Alexander W Johnson et al. J Neurosci. .

Abstract

Considerable evidence implicates the basolateral amygdala (BLA) in the formation of outcome representations that link cues to the incentive properties of reinforcers. Animals with BLA damage show impaired performance in reinforcer devaluation tasks, in which the value of the food reinforcer is reduced by satiation or food-toxin pairings after the completion of cue or response training. Although intact animals spontaneously reduce their conditioned responding after such reinforcer devaluation procedures, animals with BLA lesions made before training typically do not, as evidenced across a range of species, training contingencies, and devaluation procedures. In contrast, the role of the BLA in devaluation task performance once such outcome representations are established is unclear. Whereas Pickens et al. (2003) found normal devaluation performance in rats when BLA lesions were made after pavlovian light-food pairings but before devaluation by food-toxin pairings, Ostlund and Balleine (2008) found impaired devaluation performance when BLA lesions were made after instrumental training with multiple instrumental responses and food reinforcers but before devaluation of one reinforcer by selective satiation.

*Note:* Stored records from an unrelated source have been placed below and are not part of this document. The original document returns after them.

(** A loop over keys whose round for a key settles that key's entry and
    leaves the other entries alone. *)
Lemma foldl_keyed {V} (step : gmap string V -> string -> gmap string V)
    (L : string -> option V) (cur : gmap string V) :
  (forall acc x f, x <> f -> step acc x !! f = acc !! f) ->
  (forall acc f, acc !! f = cur !! f \/ acc !! f = L f -> step acc f !! f = L f) ->
  forall l acc f,
    acc !! f = cur !! f \/ acc !! f = L f ->
    foldl step acc l !! f = if bool_decide (f ∈ l) then L f else acc !! f.
Proof.
  intros Hother Hown l. induction l as [|x l IH]; intros acc f Hacc; simpl;
    [reflexivity|].
  destruct (decide (x = f)) as [->|Hne].
  - rewrite bool_decide_eq_true_2 by (now left).
    pose proof (Hown acc f Hacc) as Hstep.
    rewrite (IH (step acc f) f (or_intror Hstep)), Hstep.
    now destruct (bool_decide (f ∈ l)).
  - rewrite (IH (step acc x) f) by (rewrite (Hother _ _ _ Hne); exact Hacc).
    rewrite (Hother _ _ _ Hne).
    destruct (decide (f ∈ l)) as [Hin|Hin].
    + rewrite (bool_decide_eq_true_2 _ Hin).
      rewrite bool_decide_eq_true_2 by (now right). reflexivity.
    + rewrite (bool_decide_eq_false_2 _ Hin).
      rewrite bool_decide_eq_false_2; [reflexivity|].
      intros Hk. apply elem_of_cons in Hk as [->|Hk]; tauto.
Qed.

Lemma linkFeeder_other prev cur acc (x f : string) :
  x <> f -> linkFeeder prev cur acc x !! f = acc !! f.
Proof.
  intros Hne. unfold linkFeeder. destruct (_ && _); [|reflexivity].
  now apply lookup_insert_ne.
Qed.

Lemma linkTurbine_other prev cur acc (x t : string) :
  x <> t -> linkTurbine prev cur acc x !! t = acc !! t.
Proof.
  intros Hne. unfold linkTurbine. destruct (_ && _); [|reflexivity].
  now apply lookup_insert_ne.
Qed.

(** The round of the local loop: the guard reads today's record. *)
Lemma linkFeeder_own prev (cur acc : gmap string FeederData) (f : string) :
  acc !! f = cur !! f \/ acc !! f = linkedFeeder (opt_lookup prev f ≫= end_) (cur !! f) ->
  linkFeeder prev cur acc f !! f = linkedFeeder (opt_lookup prev f ≫= end_) (cur !! f).
Proof.
  intros Hacc.
  assert (He : acc !! f ≫= end_ = cur !! f ≫= end_).
  { destruct Hacc as [->| ->]; [reflexivity | apply linkedFeeder_end]. }
  unfold linkFeeder. unfold linkedFeeder at 1.
  destruct (truthy_str (opt_lookup prev f ≫= end_)
            && negb (truthy_str (cur !! f ≫= start))) eqn:E.
  - rewrite lookup_insert_eq, He. reflexivity.
  - destruct Hacc as [->| ->]; [reflexivity|].
    unfold linkedFeeder. now rewrite E.
Qed.

Lemma linkTurbine_own prev (cur acc : gmap string TurbineData) (t : string) :
  acc !! t = cur !! t \/ acc !! t = linkedTurbine (opt_lookup prev t ≫= present) (cur !! t) ->
  linkTurbine prev cur acc t !! t = linkedTurbine (opt_lookup prev t ≫= present) (cur !! t).
Proof.
  intros Hacc.
  assert (He : acc !! t ≫= present = cur !! t ≫= present /\
               acc !! t ≫= hours = cur !! t ≫= hours).
  { destruct Hacc as [->| ->]; [now split | apply linkedTurbine_rest]. }
  destruct He as [He1 He2].
  unfold linkTurbine. unfold linkedTurbine at 1.
  destruct (truthy_str (opt_lookup prev t ≫= present)
            && negb (truthy_str (cur !! t ≫= previous))) eqn:E.
  - rewrite lookup_insert_eq, He1, He2. reflexivity.
  - destruct Hacc as [->| ->]; [reflexivity|].
    unfold linkedTurbine. now rewrite E.
Qed.

(** The round of the cloud loop: the guard reads the record being
    written. *)
Lemma linkFeeder_own_cloud prev (cur acc : gmap string FeederData) (f : string) :
  acc !! f = cur !! f \/ acc !! f = linkedFeeder (opt_lookup prev f ≫= end_) (cur !! f) ->
  linkFeeder prev acc acc f !! f = linkedFeeder (opt_lookup prev f ≫= end_) (cur !! f).
Proof.
  intros [Hacc|Hacc].
  - rewrite <- Hacc. apply linkFeeder_own. now left.
  - unfold linkFeeder. rewrite Hacc. unfold linkedFeeder.
    destruct (truthy_str (opt_lookup prev f ≫= end_)) eqn:Ep; simpl.
    + destruct (truthy_str (cur !! f ≫= start)) eqn:Ec; simpl.
      * rewrite Ec. simpl. rewrite Hacc. unfold linkedFeeder. rewrite Ep, Ec. reflexivity.
      * rewrite Ep. simpl. rewrite Hacc. unfold linkedFeeder. rewrite Ep, Ec. reflexivity.
    + rewrite Hacc. unfold linkedFeeder. rewrite Ep. reflexivity.
Qed.

Lemma linkTurbine_own_cloud prev (cur acc : gmap string TurbineData) (t : string) :
  acc !! t = cur !! t \/ acc !! t = linkedTurbine (opt_lookup prev t ≫= present) (cur !! t) ->
  linkTurbine prev acc acc t !! t = linkedTurbine (opt_lookup prev t ≫= present) (cur !! t).
Proof.
  intros [Hacc|Hacc].
  - rewrite <- Hacc. apply linkTurbine_own. now left.
  - unfold linkTurbine. rewrite Hacc. unfold linkedTurbine.
    destruct (truthy_str (opt_lookup prev t ≫= present)) eqn:Ep; simpl.
    + destruct (truthy_str (cur !! t ≫= previous)) eqn:Ec; simpl.
      * rewrite Ec. simpl. rewrite Hacc. unfold linkedTurbine. rewrite Ep, Ec. reflexivity.
      * rewrite Ep. simpl. rewrite Hacc. unfold linkedTurbine. rewrite Ep, Ec. reflexivity.
    + rewrite Hacc. unfold linkedTurbine. rewrite Ep. reflexivity.
Qed.

Lemma lookup_local_feeders prev (cur : gmap string FeederData) (f : string) :
  foldl (linkFeeder prev cur) cur FEEDERS !! f
    = if bool_decide (f ∈ FEEDERS)
      then linkedFeeder (opt_lookup prev f ≫= end_) (cur !! f) else cur !! f.
Proof.
  apply (foldl_keyed (linkFeeder prev cur)
           (fun f => linkedFeeder (opt_lookup prev f ≫= end_) (cur !! f)) cur).
  - intros. now apply linkFeeder_other.
  - intros. now apply linkFeeder_own.
  - now left.
Qed.

Lemma lookup_local_turbines prev (cur : gmap string TurbineData) (t : string) :
  foldl (linkTurbine prev cur) cur TURBINES !! t
    = if bool_decide (t ∈ TURBINES)
      then linkedTurbine (opt_lookup prev t ≫= present) (cur !! t) else cur !! t.
Proof.
  apply (foldl_keyed (linkTurbine prev cur)
           (fun t => linkedTurbine (opt_lookup prev t ≫= present) (cur !! t)) cur).
  - intros. now apply linkTurbine_other.
  - intros. now apply linkTurbine_own.
  - now left.
Qed.

Lemma lookup_cloud_feeders prev (cur : gmap string FeederData) (f : string) :
  foldl (fun fs f => linkFeeder prev fs fs f) cur FEEDERS !! f
    = if bool_decide (f ∈ FEEDERS)
      then linkedFeeder (opt_lookup prev f ≫= end_) (cur !! f) else cur !! f.
Proof.
  apply (foldl_keyed (fun fs f => linkFeeder prev fs fs f)
           (fun f => linkedFeeder (opt_lookup prev f ≫= end_) (cur !! f)) cur).
  - intros. now apply linkFeeder_other.
  - intros. now apply linkFeeder_own_cloud.
  - now left.
Qed.

Lemma lookup_cloud_turbines prev (cur : gmap string TurbineData) (t : string) :
  foldl (fun ts t => linkTurbine prev ts ts t) cur TURBINES !! t
    = if bool_decide (t ∈ TURBINES)
      then linkedTurbine (opt_lookup prev t ≫= present) (cur !! t) else cur !! t.
Proof.
  apply (foldl_keyed (fun ts t => linkTurbine prev ts ts t)
           (fun t => linkedTurbine (opt_lookup prev t ≫= present) (cur !! t)) cur).
  - intros. now apply linkTurbine_other.
  - intros. now apply linkTurbine_own_cloud.
  - now left.
Qed.

Section LinkingProperties.

Context `{DateEngine}.

(** The local linking in closed form. *)
Lemma getDayDataWithLinkedValues_run (dk : string) (w : World) :
  exists today w1 linked w',
    getDayData dk w = (Ok today, w1) /\
    getDayDataWithLinkedValues dk w = (Ok linked, w') /\
    store w' = store w /\
    linked =
      (if isEmpty (getPreviousDateKey dk) then today
       else if nth 1 (disk w) false then today
       else
         match store w !! storageKey (getPreviousDateKey dk) with
         | Some (Json j) =>
             {| dateKey := dateKey today;
                feeders :=
                  foldl (linkFeeder (p_feeders (as_day j)) (feeders today))
                    (feeders today) FEEDERS;
                turbines :=
                  foldl (linkTurbine (p_turbines (as_day j)) (turbines today))
                    (turbines today) TURBINES |}
         | _ => today
         end).
Proof.
  assert (Hnull : forall today : DayData,
            today =
              {| dateKey := dateKey today;
                 feeders :=
                   foldl (linkFeeder (p_feeders (as_day JNull)) (feeders today))
                     (feeders today) FEEDERS;
                 turbines :=
                   foldl (linkTurbine (p_turbines (as_day JNull)) (turbines today))
                     (turbines today) TURBINES |}).
  { intros [dk0 fs ts]. reflexivity. }
  Local Opaque foldl.
  destruct (getDayData_run dk w) as (today & w1 & Hrun & Hst & _ & _ & Hdisk & _ & _).
  exists today, w1.
  unfold getDayDataWithLinkedValues, mbind, M_bind. rewrite Hrun.
  destruct (isEmpty (getPreviousDateKey dk)).
  { exists today, w1. repeat split; [exact Hst]. }
  unfold try_catch, mbind, M_bind, AsyncStorage.getItem, storage_call.
  rewrite Hdisk, Hst.
  assert (Hhd : nth 1 (disk w) false = hd false (tail (disk w))).
  { destruct (disk w) as [|b0 [|b1 d]]; reflexivity. }
  rewrite Hhd.
  destruct (tail (disk w)) as [|[|] d']; cbn [hd];
    try (destruct (store w !! storageKey (getPreviousDateKey dk)) as [[| |j]|];
         cbn [truthy_raw negb default JSON_parse];
         try destruct j);
    eexists _, _; (split; [reflexivity|]); (split; [reflexivity|]);
    (split; [first [exact Hst | reflexivity] | first [reflexivity | apply Hnull]]).
  Local Transparent foldl.
Qed.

Those studies differed in their use of pavlovian or operant training contingencies, single or multiple reinforcers, and associative or motivational devaluation procedures. Here we found that, when multiple reinforcers were used, posttraining BLA lesions disrupted the expression of devaluation performance in rats, using either pavlovian or instrumental training procedures and either conditioned taste aversion or satiation devaluation procedures. Thus, BLA apparently plays a critical role in maintaining or using sensory associations of reinforcer value when multiple outcomes must be coded but not under single-outcome conditions.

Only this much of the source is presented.